→ What this task involves
Only the lines of the data holding the string "negb" need to be returned.

→ Data supplied
(** With the queue pair in place, [IS_setup_buffers] takes two mappings and a region; when the
    region is refused the mappings stay. *)
Lemma setup_buffers_spec cn p : heap_wf (cn_heap cn) →
  pd (cn_cb cn) = Obj p → live (cn_heap cn) !! p = Some K_pd → mem (cn_cb cn) = DMA →
  rdma_mr (cn_cb cn) = Null → recv_mr (cn_cb cn) = Null → send_mr (cn_cb cn) = Null →
  let n := next_id (cn_heap cn) in
  ∃ cn', IS_setup_buffers V cn = Ok (get_dma_mr V, cn') ∧ cn_bd cn' = cn_bd cn ∧
    pd (cn_cb cn') = pd (cn_cb cn) ∧ cq (cn_cb cn') = cq (cn_cb cn) ∧
    qp (cn_cb cn') = qp (cn_cb cn) ∧ cm_id (cn_cb cn') = cm_id (cn_cb cn) ∧
    recv_mr (cn_cb cn') = Null ∧ send_mr (cn_cb cn') = Null ∧ rdma_mr (cn_cb cn') = Null ∧
    recv_mapping (cn_cb cn') = Obj n ∧ send_mapping (cn_cb cn') = Obj (n + 1) ∧
    (get_dma_mr V = 0 → dma_mr (cn_cb cn') = Obj (n + 2) ∧
       rq_wr (cn_cb cn') = {| rq_sg_list := SG_recv; rq_num_sge := 1 |}) ∧
    live (cn_heap cn') =
      let L := <[n + 1 := K_dma_map]> (<[n := K_dma_map]> (live (cn_heap cn))) in
      if decide (get_dma_mr V = 0) then <[n + 2 := K_mr]> L else L.
Proof.
  intros Hwf Hpd Lpd Hmem Hr1 Hr2 Hr3 n. destruct cn as [w h [L m]]. cbn in *. subst n.
  unfold IS_setup_buffers. cbn. rewrite Hpd, find_live by done. cbn. rewrite Hmem.
  rewrite (decide_True (P := DMA = DMA)) by done. replace (m + 1 + 1) with (m + 2) by lia.
  unfold acquire_err. destruct (Z.eqb_spec (get_dma_mr V) 0) as [E|E]; cbn.
  - rewrite andb_false_r. unfold IS_setup_wr, setup_sge. cbn. rewrite !decide_True by done.
    rewrite E. destruct (local_dma_lkey h =? 0); cbn; (eexists; split_and!; done).
  - rewrite bool_decide_true by done. cbn. rewrite Hr1, Hr2, Hr3. cbn.
    rewrite decide_False by done. eexists. split_and!; done.
Qed.

Lemma free_qp_spec cn p c q : pd (cn_cb cn) = Obj p → cq (cn_cb cn) = Obj c →
  qp (cn_cb cn) = Obj q → p ≠ c → p ≠ q → c ≠ q →
  live (cn_heap cn) !! p = Some K_pd → live (cn_heap cn) !! c = Some K_cq →
  live (cn_heap cn) !! q = Some K_qp →
  ∃ cn', IS_free_qp cn = Ok cn' ∧ cn_bd cn' = cn_bd cn ∧ cn_cb cn' = cn_cb cn ∧
    live (cn_heap cn') = delete p (delete c (delete q (live (cn_heap cn)))).
Proof.
  intros Hp Hc Hq H1 H2 H3 Lp Lc Lq. unfold IS_free_qp. rewrite Hp, Hc, Hq.
  rewrite release_live by done. cbn [res_bind]. rewrite release_live by live_solve.
  cbn [res_bind]. rewrite release_live by live_solve. by eexists.
Qed.

(** A control block whose set-up is complete, its objects numbered from [n] on. *)
Record set_up (cn : conn) (L : gmap Z kind) (n : Z) : Prop := {
  su_cm : ∃ i, cm_id (cn_cb cn) = Obj i ∧ i < n ∧ L !! i = Some K_cm_id;
  su_pd : pd (cn_cb cn) = Obj n; su_cq : cq (cn_cb cn) = Obj (n + 1);
  su_qp : qp (cn_cb cn) = Obj (n + 2);
  su_rmap : recv_mapping (cn_cb cn) = Obj (n + 3);
  su_smap : send_mapping (cn_cb cn) = Obj (n + 4);
  su_dma : dma_mr (cn_cb cn) = Obj (n + 5);
  su_none : recv_mr (cn_cb cn) = Null ∧ send_mr (cn_cb cn) = Null ∧ rdma_mr (cn_cb cn) = Null;
  su_wr : rq_wr (cn_cb cn) = {| rq_sg_list := SG_recv; rq_num_sge := 1 |};
  su_live : live (cn_heap cn) = with_buffers (with_qp L n) n;
}.

(** [IS_free_buffers] takes back what [IS_setup_buffers] took. *)
Lemma free_buffers_spec cn L n : set_up cn L n →
  L !! (n + 3) = None → L !! (n + 4) = None → L !! (n + 5) = None →
  ∃ cn', IS_free_buffers cn = Ok cn' ∧ cn_bd cn' = cn_bd cn ∧
    live (cn_heap cn') = with_qp L n.
Proof.
  intros [_ Hpd _ _ Hr Hs Hd (H1 & H2 & H3) _ HL] L3 L4 L5. unfold IS_free_buffers, dereg_mr.
  rewrite H1, H2, H3, Hd. cbn [is_null].
  rewrite release_live by (rewrite HL; unfold with_buffers; live_solve). cbn [res_bind].
  rewrite Hpd, find_live by (cbn; rewrite HL; unfold with_buffers, with_qp; live_solve).
  cbn [res_bind].
  rewrite Hr, release_live by (cbn; rewrite HL; unfold with_buffers, with_qp; live_solve).
  cbn [res_bind].
  rewrite Hs, release_live by (cbn; rewrite HL; unfold with_buffers, with_qp; live_solve).
  cbn [res_bind]. eexists. split_and!; [done..|]. cbn. rewrite HL. unfold with_buffers.
  rewrite (delete_insert_id (<[n+4:=K_dma_map]> _)) by (unfold with_qp; live_solve).
  rewrite (delete_insert_ne _ (n + 3)) by lia.
  rewrite (delete_insert_id (with_qp L n)) by (unfold with_qp; live_solve).
  apply delete_insert_id. unfold with_qp. live_solve.
Qed.

Lemma ready_below cn i k : ready cn → live (cn_heap cn) !! i = Some k → i < next_id (cn_heap cn).
Proof.
  intros [Hwf _ _] Hi. destruct (decide (i < next_id (cn_heap cn))); [done|].
  rewrite Hwf in Hi by lia. done.
Qed.

Lemma bind_client_spec cn c : zget (cb_list (sess (cn_bd cn))) cb = Some c →
  no_disconnect (resolve_events V) →
  match IS_bind_client submit_queues single_chunk_map cb V cn with
  | Ok (ret, cn') =>
      cn_cb cn' = cn_cb cn ∧ cn_heap cn' = cn_heap cn ∧
      ∃ c', zget (cb_list (sess (cn_bd cn'))) cb = Some c' ∧ (ret = 0 → state c' = ROUTE_RESOLVED)
  | Fault f => f = Blocked
  end.
Proof.
  intros Hc Hd. unfold IS_bind_client. destruct (Z.eqb_spec (rdma_resolve_addr V (fill_sockaddr (cn_cb cn))) 0)
    as [E|E]; cbn [negb]; [|split_and!; [done..|]; by exists c].
  rewrite (wait_state_run _ _ _ _ Hc Hd). destruct (run_events _ _ _) as [st|]; [|done].
  cbn [res_bind cn_bd upd]. unfold read_cb.
  rewrite (rd_ok _ _ _ (put_state_cb _ _ st Hc)). cbn [res_bind state upd].
  case_decide; cbn [cn_cb cn_heap cn_bd upd]; (split_and!; [done..|]);
    (eexists; split; [by apply put_state_cb | done]).
Qed.

Lemma setup_done cn cn1 cn2 : ready cn → blank (cn_cb cn) →
  let n := next_id (cn_heap cn) in
  cn_cb cn1 = cn_cb cn <| pd := Obj n |> <| cq := Obj (n + 1) |> <| qp := Obj (n + 2) |> →
  cn_heap cn1 = {| live := with_qp (live (cn_heap cn)) n; next_id := n + 3 |} →
  mem (cn_cb cn) = DMA → IS_setup_buffers V cn1 = Ok (get_dma_mr V, cn2) →
  if decide (get_dma_mr V = 0) then set_up cn2 (live (cn_heap cn)) n
  else ∃ cn3, IS_free_qp cn2 = Ok cn3 ∧ cn_bd cn3 = cn_bd cn2 ∧ qp (cn_cb cn3) = Obj (n + 2) ∧
    live (cn_heap cn3) =
      <[n + 4 := K_dma_map]> (<[n + 3 := K_dma_map]> (live (cn_heap cn))).
Proof.
  intros Hr Hb n H1 H2 Hm Hs. destruct (rd_cm _ Hr) as (i & Hcm & Hi).
  pose proof (ready_below _ _ _ Hr Hi) as Hin. pose proof (rd_heap _ Hr) as Hwf.
  assert (∀ k, n ≤ k → live (cn_heap cn) !! k = None) as Hfresh by (intros; by apply Hwf).
  destruct (setup_buffers_spec cn1 n) as (cn2' & E & Hbd & Hpd & Hcq & Hqp & Hc2 & R1 & R2 & R3 &
    Hrm & Hsm & Hok & HL).
  { rewrite H2. intros k Hk. cbn in *. unfold with_qp. live_solve. apply Hfresh. lia. }
  1-6: rewrite ?H1, ?H2; cbn; unfold with_qp; try live_solve; apply Hb.
  rewrite Hs in E. injection E as <-. rewrite H1, H2 in *. cbn [next_id live] in *.
  replace (n + 3 + 1) with (n + 4) in * by lia. replace (n + 3 + 2) with (n + 5) in * by lia.
  case_decide as Ed.
  - destruct (Hok Ed) as [Hdma Hwr]. split; try done. rewrite Hc2. cbn. eauto.
  - destruct (free_qp_spec cn2 n (n + 1) (n + 2)) as (cn3 & E3 & E4 & E5 & E6);
      rewrite ?Hpd, ?Hcq, ?Hqp, ?HL; unfold with_qp; try done; try lia; try live_solve.
    exists cn3. split_and!; [done..| |].
    + by rewrite E5, Hqp.
    + rewrite E6, HL. unfold with_qp. apply map_eq. intros k.
      destruct (decide (k = n)) as [->|]; [live_solve; by rewrite Hfresh by lia|].
      destruct (decide (k = n + 1)) as [->|]; [live_solve; by rewrite Hfresh by lia|].
      destruct (decide (k = n + 2)) as [->|]; [live_solve; by rewrite Hfresh by lia|].
      destruct (decide (k = n + 3)) as [->|]; [live_solve|].
      destruct (decide (k = n + 4)) as [->|]; live_solve.
Qed.

(** ** [rdma_connect_upper] and [rdma_connect_down] *)

(** Set up, nothing taken, or, when the region is refused, the two mappings left behind. *)
Definition upper_result (cn : conn) (r : res (Z * conn)) : Prop :=
  let L := live (cn_heap cn) in
  let n := next_id (cn_heap cn) in
  match r with
  | Ok (ret, cn') =>
      if decide (ret = 0) then
        set_up cn' L n ∧
        ∃ c, zget (cb_list (sess (cn_bd cn'))) cb = Some c ∧ state c = ROUTE_RESOLVED
      else
        (live (cn_heap cn') = L ∧ qp (cn_cb cn') = Null) ∨
        (ret = get_dma_mr V ∧ qp (cn_cb cn') = Obj (n + 2) ∧
         live (cn_heap cn') = <[n + 4 := K_dma_map]> (<[n + 3 := K_dma_map]> L))
  | Fault f => f = Blocked
  end.

Lemma connect_upper_spec cn : ready cn → blank (cn_cb cn) → mem (cn_cb cn) = DMA →
  no_disconnect (resolve_events V) →
  upper_result cn (rdma_connect_upper submit_queues single_chunk_map cb V cn).
Proof.
  intros Hr Hb Hm Hd. destruct (rd_cb _ Hr) as [c Hc]. unfold rdma_connect_upper.
  pose proof (bind_client_spec cn c Hc Hd) as Hbind.
  destruct (IS_bind_client _ _ _ _ _) as [[ret cn1]|f]; [|done]. cbn [res_bind].
  destruct Hbind as (H1 & H2 & c1 & Hc1 & Hst).
  destruct (Z.eqb_spec ret 0) as [->|Hret]; cbn [negb].
  2:{ red. rewrite decide_False by done. left. rewrite H1, H2. split; [done | apply Hb]. }
  assert (ready cn1) as Hr1.
  { destruct Hr as [Hwf Hcm _]. split; rewrite ?H1, ?H2; eauto. }
  rewrite <- H1 in Hb, Hm. unfold upper_result. rewrite <- H2. clear dependent cn c.
  destruct (setup_qp_spec cn1 Hr1) as (ret & cn2 & -> & Hbd & _ & Hqp). cbn [res_bind].
  case_decide as Eret.
  2:{ rewrite (proj2 (Z.eqb_neq ret 0)) by done. cbn [negb]. rewrite decide_False by done.
      left. destruct Hqp as [-> ->]. split; [done | apply Hb]. }
  subst ret. cbn [Z.eqb negb]. destruct Hqp as [E1 E2].
  destruct (setup_buffers_spec cn2 (next_id (cn_heap cn1)))
    as (cn3 & E3 & Hbd3 & _).
  { rewrite E2. intros k Hk. cbn in *. unfold with_qp. live_solve. apply (rd_heap _ Hr1). lia. }
  1-6: rewrite ?E1, ?E2; cbn; unfold with_qp; try live_solve; apply Hb.
  pose proof (setup_done _ _ _ Hr1 Hb E1 E2 Hm E3) as Hdone. rewrite E3. cbn [res_bind].
  case_decide as Eg.
  - rewrite Eg. cbn [Z.eqb]. rewrite decide_True by done. split; [done|]. exists c1.
    rewrite Hbd3, Hbd. eauto.
  - rewrite (proj2 (Z.eqb_neq _ 0)) by done. destruct Hdone as (cn4 & -> & _ & Hq4 & HL4).
    cbn [res_bind]. rewrite decide_False by done. right. done.
Qed.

→ Task output
    as [E|E]; cbn [negb]; [|split_and!; [done..|]; by exists c].
  destruct (Z.eqb_spec ret 0) as [->|Hret]; cbn [negb].
  2:{ rewrite (proj2 (Z.eqb_neq ret 0)) by done. cbn [negb]. rewrite decide_False by done.
  subst ret. cbn [Z.eqb negb]. destruct Hqp as [E1 E2].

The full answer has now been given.